Well bro I always say it when I see one of your publications, mechanics there are many, but specialists or those who are dedicated to transmission boxes are few, for me it is almost an art, it is not easy to talk about it, but here I leave you my appreciation of your publication.

One of the things that strikes me is that in this occasion I did not see that you classified the pieces, in previous publications you did it, I saw them in that pot that you even had to wash them again.

I assume that the third picture is the power gear or fourth gear, if it is the case, the wear on the teeth is quite visible, I imagine it is something very common in 4X4 vehicles.


That is true... There really aren't a lot of gearbox mechs around.. Especially not who focus on just that... Let me tell you it can sometimes be a real pain in the but. More often you gotta figure things out by yourself.. One can't really phone someone who knows someone who knows about a certain problem if that makes sense?

I told the new guy the other day, take note there are a lot of mechanics, but not a lot who focus on just transmissions so feel somewhat privileged that you've got this job, but it ain't easy.

Yeah I didn't mention that much, i don't want the posts to look like a "How to guide" rather just me sharing what I share...

Also the 2nd picture is the actual 4th gear, there isn't any teeth left at all.. The 3rd picture is the 4th gear on the counter shaft, which transfers the power through the gearbox... Basically if you think about it, it does have teo 4th gears😅😅🍻 odd hey.

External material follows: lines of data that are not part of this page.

(* ===== verification/RelayDouble.v ===== *)
(** * A relay in memory

    A provider that answers with one history, a clock of a minute a statement
    and a database that answers, with the witnesses run on them. *)

From Stdlib Require Import SpecFloat.
From S2P Require Import Prelude Json F64 JsValue Upstream Session SessionSpec HirezClient HirezClientSpec Model Resolver ResolverBatch Normalizer NormalizerSpec Profile.
From S2P Require Import Contract Operations HistoryStore Lifecycle RawBuffer RawBufferSpec RawDump LiveProvider RealDispatch.

Record relay_world := { rw_clock : Z; rw_calls : Z; rw_answer : value }.

Definition ticked (w : relay_world) : relay_world :=
  {| rw_clock := rw_clock w + 60000000; rw_calls := rw_calls w; rw_answer := rw_answer w |}.

#[export] Instance double_floats : FloatText := f64_display.
#[export] Instance double_times : VendorTimes := {| vendor_rfc3339 := fun _ => None; vendor_datetime := fun _ => None |}.

#[export] Instance double_caller : ApiCaller relay_world := {|
  api_call := fun _ _ _ _ w =>
    (Ok (rw_answer w), {| rw_clock := rw_clock w; rw_calls := rw_calls w + 1; rw_answer := rw_answer w |});
|}.

#[export] Instance double_history : HistorySql relay_world := {|
  history_begin := fun w => (Ok (rw_clock (ticked w)), ticked w);
  history_commit := fun w => (Committed, w);
  history_query := fun w => (Ok (rw_clock (ticked w)), ticked w);
|}.

#[export] Instance double_profiles : ProfileWrites relay_world := fun _ w => (Ok (), w).
#[export] Instance double_names : PlayerNameLookup relay_world := fun _ w => (Ok None, w).

#[export] Instance double_service : HistoryService relay_world := fun _ _ _ _ w => (Ok [], w).

#[export] Instance double_attributed : Attributed relay_world := fun _ => {|
  provider_details_batch := fun _ w => (Ok [], w);
  provider_player_batch := fun _ w => (Ok [], w);
  provider_history := fun _ _ w => (Ok ([], 0), w);
  provider_demo := fun _ w => (Ok Null, w);
  provider_local_players := fun _ w => (Ok [], w);
|}.

#[export] Instance double_parts : RelayParts relay_world := {|
  get_data_used := fun _ w => (None, w);
  sync_api_key_usage := fun _ w => (tt, w);
  reload_key_pool := fun w => (Ok (), w);
  api_key_status := fun w => (Array [], w);
  dump_payloads := fun l w => (Ok (Z.of_nat (length l)), w);
  reset_dummy_counts := fun w => (tt, w);
  dummy_counts := fun w => (Object [], w);
|}.

Definition world (answer : value) : relay_world := {| rw_clock := 0; rw_calls := 0; rw_answer := answer |}.

(** ** The dispatch *)

Definition nul_text (a b : string) : string := a +:+ String nul b.

Definition dirty : value := Array [Object [(nul_text "na" "me", Str (nul_text "x" "y")); ("name", Null)]%string].

Example dispatched_clean :
  fst (dispatch "getItems" [] "web" (world dirty)) = Ok (Json (Array [Object [("name", Null)]%string])).
Proof. vm_compute. reflexivity. Qed.

Lemma dispatch_answers_storable_witness :
  exists v w', dispatch "getItems" [] "web" (world dirty) = (Ok (Json v), w') /\ json_storable v = true.
Proof.
  destruct (dispatch "getItems" [] "web" (world dirty)) as [[[v|l]|e] w'] eqn:E.
  - exists v, w'. split; [reflexivity|]. exact (dispatch_answers_storable _ _ _ _ _ _ E).
  - vm_compute in E. discriminate E.
  - vm_compute in E. discriminate E.
Defined.

(** The gate at work: a lookup of players that are not whole numbers, and a
    queue that is too large. *)
Example gate_at_work :
  map (fun e : string * list value => match fst (dispatch (fst e) (snd e) "web" (world Null)) with
                 | Ok _ => "ok"%string | Err e => relay_error_to_string e end)
    [("getPlayerBatchLookup", [Array [Str "1.5"]]);
     ("getMatchDetailsBatch", [Array [Object [("matchId", Number (NInt 7)); ("queueId", Number (NInt 4294967296))]]]);
     ("getPlayerBatch", [Array [Str "1.5"]]); ("setDummyMatchScenario", []); ("getChampions", [])]
  = ["argument 0 must contain positive integers"; "invalid requests"; "ok";
     "Unsupported HirezRelay operation: setDummyMatchScenario"; "ok"]%string.
Proof. vm_compute. reflexivity. Qed.

(** ** Histories *)

Definition no_history : HistoryDb := {| hs_cache := ∅; hs_entries := ∅ |}.

Definition played (id player : Z) : value :=
  Object [("Match", Number (NInt id)); ("playerId", Number (NInt player)); ("Kills", Number (NInt 9))]%string.

Definition one_history : list value := [played 501 7; played 502 7].

Lemma history_reads_back_witness :
  exists d', write_history_statements 1000 24 7 one_history (entries_of 7 one_history "getmatchhistory") no_history = Ok d' /\
    read_fresh_public_cache 2000 7 1440 d' = Some one_history /\ read_recovery_cache 2000 7 502 d' = Some one_history /\
    read_recovery_cache 2000 7 503 d' = None /\
    exists e, e ∈ read_match_entries 2000 501 [7] d' /\ entry_key e = (501, 7).
Proof.
  destruct (write_history_statements 1000 24 7 one_history (entries_of 7 one_history "getmatchhistory") no_history) as [d'|e] eqn:E.
  2: { vm_compute in E. discriminate E. }
  exists d'. destruct (history_reads_back 1000 24 7 one_history _ no_history d' (map_Forall_empty _) E) as (H1 & H2 & H3 & _).
  split; [reflexivity|]. split; [rewrite H1; vm_compute; reflexivity|].
  split; [rewrite H2; vm_compute; reflexivity|]. split; [rewrite H2; vm_compute; reflexivity|].
  destruct (entries_of 7 one_history "getmatchhistory") as [|e es] eqn:Ee; [vm_compute in Ee; discriminate Ee|].
  assert (entry_key e = (501, 7)) as Hk by (vm_compute in Ee; injection Ee as <- _; reflexivity).
  injection Hk as Hm Hp. destruct (H3 2000 e (list_elem_of_here _ _)) as (e' & He' & Hk'); [vm_compute; reflexivity|].
  exists e'. rewrite Hm, Hp in He'. split; [exact He'|]. rewrite Hk'. unfold entry_key. by rewrite Hm, Hp.
Defined.

Definition stored_one : HistoryDb :=
  {| hs_cache := {[7 := {| ch_raw_data := Array one_history; ch_match_ids := [501; 502]; ch_fetched_at := 0;
                           ch_expires_at := hours_of 24; ch_source := PLAYER_HISTORY_CACHE_SOURCE |}]};
     hs_entries := ∅ |}.

Lemma double_steady : steady rw_clock rw_calls 60000000.
Proof.
  split.
  - intros w. exists (rw_clock (ticked w)), (ticked w). cbn. split_and!; try done; lia.
  - intros w. exists (rw_clock (ticked w)), (ticked w). cbn. split_and!; try done; lia.
  - intros w. by exists w.
Qed.

Lemma one_history_settled : settled 7 one_history.
Proof.
  split; [done|vm_compute; reflexivity|vm_compute; reflexivity|].
  apply Forall_forall. intros e He.
  assert (forallb (fun e => entry_fits (sanitized_entry e)) (entries_of 7 one_history "cache_backfill") = true) as Hall
    by (vm_compute; reflexivity).
  rewrite forallb_forall in Hall. by apply Hall, list_elem_of_In.
Qed.

(** A thousand polls a minute apart, of a history that is good for a day. *)
Lemma polled_history_never_fetched_witness :
  let polls := replicate 1000 (f64_of_Z 1, "web"%string) in
  let '(answers, (_, w)) := poll_all 24 1440 (f64_of_Z 7) polls (stored_one, world (Array [])) in
  answers = map (fun p => Ok (take (normalize_limit (fst p)) (map normalize_match_history_player one_history))) polls /\
  rw_calls w = 0.
Proof.
  intros polls.
  pose proof (polled_history_never_fetched 24 1440 rw_clock rw_calls 60000000 double_steady
    ltac:(vm_compute; discriminate) ltac:(vm_compute; reflexivity) (f64_of_Z 7) one_history polls
    (stored_one, world (Array [])) one_history_settled) as H.
  destruct (poll_all 24 1440 (f64_of_Z 7) polls (stored_one, world (Array []))) as [answers [d w]].
  destruct H as (Ha & Hc & _); [|split; [exact Ha|exact Hc]].
  eexists. split; [apply lookup_insert_eq|]. split; [reflexivity|]. split; reflexivity.
Defined.

(** ** The level *)

Lemma player_level_thresholds_witness :
  calculate_player_level (f64_of_Z 39999) = Some 1 /\ calculate_player_level (f64_of_Z 40000) = Some 2 /\
  calculate_player_level (f64_of_Z 27480000) = Some 52 /\
  exists l, calculate_player_level (f64_of_Z 39999) = Some l /\ 1 <= l <= 49.
Proof.
  split; [vm_compute; reflexivity|]. split; [vm_compute; reflexivity|].
  split.
  - destruct (player_level_thresholds (f64_of_Z 27480000) (f64_of_Z 0) ltac:(vm_compute; reflexivity) ltac:(vm_compute; reflexivity))
      as (_ & H & _). rewrite H by (vm_compute; discriminate). vm_compute. reflexivity.
  - destruct (player_level_thresholds (f64_of_Z 39999) (f64_of_Z 0) ltac:(vm_compute; reflexivity) ltac:(vm_compute; reflexivity))
      as (H & _). destruct H as (l & E & Hl & _); [vm_compute; reflexivity|]. exists l. split; [exact E|exact Hl].
Defined.

(** ** Requests *)

Lemma details_batch_bounded_witness :
  let ids := map f64_of_Z (map Z.of_nat (seq 1 11)) in
  let s := fresh_script [ok_response "approved"; ok_response "match"] in
  let b := meter (snd (snd (@get_match_details_batch_once _ (hirez_caller "https://example.invalid/" 840000) ids "x" s))) in
  m_gets b - m_gets (meter (snd s)) <= 4 /\ m_sleeps b = 0.
Proof.
  intros ids s b.
  destruct (details_batch_bounded "https://example.invalid/" 840000 ids "x" s) as [[_ H1] [_ H2]].
  split; [exact H1|exact H2].
Defined.

(** ** A recovery *)

Definition no_dump : DumpDb :=
  {| dd_buffer := {| buffer := ∅; buffer_ledger := ∅; ranked_matches := ∅ |}; dd_next_id := 1; dd_matches := {[20]};
     dd_players := ∅ |}.

Definition empty_db : RelayDb := {| rd_history := no_history; rd_dump := no_dump; rd_players := ∅ |}.

Definition roster_row (id : Z) : value :=
  Object [("Match", Number (NInt 777)); ("playerId", Number (NInt id)); ("TaskForce", Number (NInt (1 + id / 6)))]%string.

Definition roster_world : relay_world := world (Array (map roster_row (nine ++ [10]))).

Lemma double_meter : vendor_meter rw_calls.
Proof. by split. Qed.

Lemma live_recovery_reports_calls_witness :
  exists r m c, run (@recover_ranked _ (live_match_provider 24 None) (ask (Some 486)) (Some (sample_match 486 nine)))
                  (empty_db, roster_world) = Ok r /\
    res_match r = Some m /\ recovery_api_calls m = Some c /\ 2 <= c.
Proof.
  destruct (run (@recover_ranked _ (live_match_provider 24 None) (ask (Some 486)) (Some (sample_match 486 nine)))
              (empty_db, roster_world)) as [r|e] eqn:E; [|vm_compute in E; discriminate E].
  destruct (res_match r) as [m|] eqn:Em.
  - destruct (live_recovery_reports_calls 24 None rw_calls double_meter (ask (Some 486)) (Some (sample_match 486 nine))
      (empty_db, roster_world) r m E Em) as (c & Hc & Hle).
    exists r, m, c. split; [reflexivity|]. split; [exact Em|]. split; [exact Hc|].
    etransitivity; [|exact Hle]. vm_compute. discriminate.
  - vm_compute in E. injection E as <-. discriminate Em.
Defined.

(** ** A dump *)

#[export] Instance double_dump : DumpSql relay_world := {|
  dump_connection := fun s => (Ok (), s);
  dump_query := fun s => (Ok (), s);
  dump_begin := fun s => (Ok 5000, s);
  dump_commit := fun w => (Committed, w);
|}.

Lemma double_others : others_move.
Proof. split; intros s Hs; (split; [reflexivity|exact Hs]). Qed.

Definition payload (entity_type : string) (id : option string) : RawPayload :=
  {| pl_endpoint := "getmatchdetailsbatch"; pl_entity_type := entity_type; pl_entity_id := id; pl_raw_data := Array [] |}.

Definition payloads : list RawPayload :=
  [payload "match" (Some "10"); payload "match" (Some "20"); payload "match" (Some "10");
   payload "player" (Some "7"); payload "player" (Some "7")]%string.

Lemma no_dump_fresh : fresh_ids no_dump.
Proof. intros id _. apply lookup_empty. Qed.

Lemma dump_is_a_run_witness :
  reach no_dump (fst (snd (dump_raw_payloads payloads (no_dump, world Null)))).
Proof. exact (proj1 (dump_is_a_run double_others payloads (no_dump, world Null) no_dump_fresh)). Defined.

One can't really phone someone who knows someone who knows about a certain problem if that makes sense?

Of course it makes a lot of sense, precisely why I commented that there are few specialists in gearboxes, apparently that happens in any country, and having a friend or colleague to consult does not always happen, like you said it.


They are quite entertaining publications, you have worked neatly and you can easily follow how you progress in the work.